● **THE PROBLEM**
The lines below starting at the line containing "not an integer" and ending at the line containing "#[global] Instance GameStatus_eq_dec" are to be repeated exactly, with both ends kept and nothing else added.

Stored records:
(** * Gobang (five-in-a-row): rules engine and heuristic opponent

    A shallow embedding of [src/core/Game.ts] (class [Game]) and
    [src/core/AI.ts] (class [AI]), with the types of [src/types/game.ts].

    Conventions of the embedding.
    - JavaScript integers (rows, columns, sizes, move numbers, times) are
      [Z]: the code compares and stores them, and does no arithmetic on
      them that could round.
    - The move counter of a player is a JavaScript number that the code
      increments and decrements; it is a binary64 float here, and [++] and
      [--] are the binary64 sum and difference, which round from [2^53] on
      and on counters that are not integers.
    - The heuristic score of the normal tier is a JavaScript number that is
      not an integer ([centerDistance * 0.1]); it is modelled with Rocq's
      primitive binary64 floats, the arithmetic JavaScript itself uses.
    - A board is an array of arrays, [list (list (option Stone))]: [None] is
      the empty cell [null].  Reading [board[r][c]] gives
      [option (option Stone)], where the outer [None] is [undefined].
    - A method that mutates [this] takes the engine and returns the new one
      (explicit state passing); a method that also returns a value returns
      a pair.
    - [Date.now()] is an input of [placeStone], the random index of the
      easy tier an input of [getNextMove]. *)

From Stdlib Require Import ZArith Lia Bool String Floats.
From stdpp Require Import base decidable option list.

Local Open Scope Z_scope.

(** ** Types ([src/types/game.ts]) *)

Inductive Stone := black | white.

Record Position := mkPosition { row : Z; col : Z }.

Inductive GameMode := pvp | pve.

Inductive GameStatus := playing | blackWin | whiteWin | draw | paused.

Inductive GameDifficulty := easy | normal | hard.

Record HistoryItem := mkHistoryItem {
  position : Position;
  stone : Stone;
  moveNumber : Z;
  timestamp : Z
}.

Record Player := mkPlayer {
  name : string;
  playerStone : Stone;
  timeUsed : Z;
  moveCount : float
}.

Record GameConfig := mkGameConfig {
  boardSize : Z;
  winCount : Z;
  gameMode : GameMode;
  difficulty : option GameDifficulty;
  timeLimit : option Z
}.

(** [Partial<GameConfig>]: every field may be absent. *)
Record PartialGameConfig := mkPartialGameConfig {
  boardSize_opt : option Z;
  winCount_opt : option Z;
  gameMode_opt : option GameMode;
  difficulty_opt : option GameDifficulty;
  timeLimit_opt : option Z
}.

(** [Partial<Player>]. *)
Record PartialPlayer := mkPartialPlayer {
  name_opt : option string;
  playerStone_opt : option Stone;
  timeUsed_opt : option Z;
  moveCount_opt : option float
}.

Definition DEFAULT_BOARD_SIZE : Z := 15.
Definition DEFAULT_WIN_COUNT : Z := 5.

#[global] Instance Stone_eq_dec : EqDecision Stone.
Proof. solve_decision. Defined.
#[global] Instance Position_eq_dec : EqDecision Position.
Proof. solve_decision. Defined.
#[global] Instance GameStatus_eq_dec : EqDecision GameStatus.
Proof. solve_decision. Defined.
#[global] Instance GameMode_eq_dec : EqDecision GameMode.
Proof. solve_decision. Defined.

(** ** Boards *)

Abbreviation Board := (list (list (option Stone))).

(** [board[r][c]].  The source reads a cell only after the guard
    [r >= 0 && r < size && c >= 0 && c < size] ([isValidPosition] and the
    conditions of the [while] loops); a read outside the arrays is
    [undefined], the outer [None]. *)
Definition cellAt (b : Board) (r c : Z) : option (option Stone) :=
  if decide (0 <= r ∧ 0 <= c)
  then b !! Z.to_nat r ≫= λ rw, rw !! Z.to_nat c
  else None.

● **THE ANSWER**
      not an integer ([centerDistance * 0.1]); it is modelled with Rocq's
      primitive binary64 floats, the arithmetic JavaScript itself uses.
    - A board is an array of arrays, [list (list (option Stone))]: [None] is
      the empty cell [null].  Reading [board[r][c]] gives
      [option (option Stone)], where the outer [None] is [undefined].
    - A method that mutates [this] takes the engine and returns the new one
      (explicit state passing); a method that also returns a value returns
      a pair.
    - [Date.now()] is an input of [placeStone], the random index of the
      easy tier an input of [getNextMove]. *)

From Stdlib Require Import ZArith Lia Bool String Floats.
From stdpp Require Import base decidable option list.

Local Open Scope Z_scope.

(** ** Types ([src/types/game.ts]) *)

Inductive Stone := black | white.

Record Position := mkPosition { row : Z; col : Z }.

Inductive GameMode := pvp | pve.

Inductive GameStatus := playing | blackWin | whiteWin | draw | paused.

Inductive GameDifficulty := easy | normal | hard.

Record HistoryItem := mkHistoryItem {
  position : Position;
  stone : Stone;
  moveNumber : Z;
  timestamp : Z
}.

Record Player := mkPlayer {
  name : string;
  playerStone : Stone;
  timeUsed : Z;
  moveCount : float
}.

Record GameConfig := mkGameConfig {
  boardSize : Z;
  winCount : Z;
  gameMode : GameMode;
  difficulty : option GameDifficulty;
  timeLimit : option Z
}.

(** [Partial<GameConfig>]: every field may be absent. *)
Record PartialGameConfig := mkPartialGameConfig {
  boardSize_opt : option Z;
  winCount_opt : option Z;
  gameMode_opt : option GameMode;
  difficulty_opt : option GameDifficulty;
  timeLimit_opt : option Z
}.

(** [Partial<Player>]. *)
Record PartialPlayer := mkPartialPlayer {
  name_opt : option string;
  playerStone_opt : option Stone;
  timeUsed_opt : option Z;
  moveCount_opt : option float
}.

Definition DEFAULT_BOARD_SIZE : Z := 15.
Definition DEFAULT_WIN_COUNT : Z := 5.

#[global] Instance Stone_eq_dec : EqDecision Stone.
Proof. solve_decision. Defined.
#[global] Instance Position_eq_dec : EqDecision Position.
Proof. solve_decision. Defined.
#[global] Instance GameStatus_eq_dec : EqDecision GameStatus.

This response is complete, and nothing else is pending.